|Authors||S. Linge, K. Mardal, A. Helgeland, J. Heiss and V. Haughton|
|Title||Effect of Cranio-Vertebral Decompression on CSF Dynamics in Chiari I Malformation Studied With Computational Fluid Dynamics|
|Afilliation||Scientific Computing, , Scientific Computing|
|Project(s)||Center for Biomedical Computing (SFF)|
|Publication Type||Journal Article|
|Year of Publication||2014|
|Journal||Journal of Neurosurgery|
Object. The effect of craniovertebral decompression surgery on CSF flow dynamics in Chiari I patients has been incompletely characterized. We used computational fluid dynamics to calculate the effect of decompression surgery on CSF flow dynamics in the posterior fossa and upper cervical spinal canal.

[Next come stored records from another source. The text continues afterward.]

(* ===== verification/Dashboard.v ===== *)
(** * The script as a whole, and the session across reruns
    (DXC_Analytics.py lines 16-44, 91, 124, 178-180, 284-286)

    One run of the script: create ['selection'] in the session state, the
    title, the fetch, then either the warning for an empty table or the
    pre-processing and the four sections separated by rules.  An exception
    stops the run where it is raised; what was drawn stays.  Streamlit
    reruns the script on every widget change; the session state outlives a
    run, and the value of the keyed subtype selector is kept when the run
    created that widget and dropped when it did not.  The theorems cover
    the empty table, the order of an error, the crash of a table without
    any date, the session invariant, a run without exception, and a pick
    kept across a rerun. *)

From S2P Require Import Prelude Datetime Numeric Frame Preprocess GroupBy Widgets.
From S2P Require Import Breakdown Trend SiteAverage Subtype.

(** What a run reads from outside the session state: the table
    ([live_dispatches] with its columns and rows) and the value the user
    picked in the one unkeyed selector (line 191). *)
Record inputs := mk_inputs {
  in_cols : list string;
  in_data : list raw_row;
  in_pick_pie_month : option string }.

Definition title_text : string := "Analytics Reporting Dashboard 📊".

Definition warning_msg : string :=
  "No data found in the `live_dispatches` table. Please check your database connection and table name.".

Definition breakdown_box_label : string := "Select Month for Breakdown".

Definition subtype_box_label : string := "Select a Subtype to view Site Breakdown:".

(** Lines 32-283 on a fetched, non-empty frame. *)
Definition dashboard_body (inp : inputs) (ss : session) (f : frame) : render unit :=
  p <~ rlift (preprocess f) ;;
  section_breakdown p (ss_breakdown_box ss) ~;;
  emit (Markdown "---") ~;;
  section_trend p ~;;
  emit (Markdown "---") ~;;
  section_site_average p ~;;
  emit (Markdown "---") ~;;
  section_subtype p ss (in_pick_pie_month inp) ~;;
  rret tt.

(** One run of the script on the session state [ss] (lines 16-286). *)
Definition dashboard (inp : inputs) (ss : session) : render unit :=
  let ss1 := init_selection ss in
  emit (Title title_text) ~;;
  let f := fetch_data (in_cols inp) (in_data inp) in
  if negb (df_empty f) then dashboard_body inp ss1 f
  else emit (Warning warning_msg).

Methods. Oscillatory flow was simulated in idealized 3D models of the normal adult and the Chiari I subarachnoid spaces (both previously described) and in three models of the Chiari malformation post cranio-vertebral decompressions. The three postoperative models were created from the Chiari model by virtually modifying the Chiari model subarachnoid space to simulate surgical decompressions of different magnitudes. Velocities and pressures were computed with the Navier-Stokes equations in Star-CD for multiple cycles of CSF flow oscillating at 80 cycles per minute. Pressure gradients and velocities were compared for 8 levels extending from the posterior fossa to the C3/4 level. Relative pressures and peak velocities were plotted by level from the posterior fossa to C3/4. The heterogeneity of flow velocity distribution around the spinal cord was compared between models.
Results. Peak systolic velocities were generally lower in the post-operative models, than in the pre-operative Chiari model. The two larger surgical defects had peak systolic velocities that were closer to normal model velocities than the smallest surgical defect and equal to those in the normal model at the C3 and C4 levels. For the smallest defect, peak velocities were decreased, but not to levels in the normal model. In the postoperative models, heterogeneity in flow velocity distribution around the spinal cord increased from normal model levels as the degree of decompression increased. Pressures in the 5 models differed in magnitude and in pattern. Pressures gradients along the spinal canal in the normal and Chiari models were non-linear with steeper gradients below C3/4 than above. The Chiari model had a steeper pressure gradient than the normal model above C3/4 and the same gradient below. The postoperative models had lower pressure gradients than the Chiari model above C2/3. The most conservative decompression had smaller than normal model pressure gradients above C2/3 The two larger decompression defects had CSF pressure gradients below those in the normal model above C2/3. These two models had a less steep gradient above C3 and a steeper gradient below.
Conclusions. In computer simulations, cranio-vertebral surgical defects generally diminished CSF velocities and CSF pressures.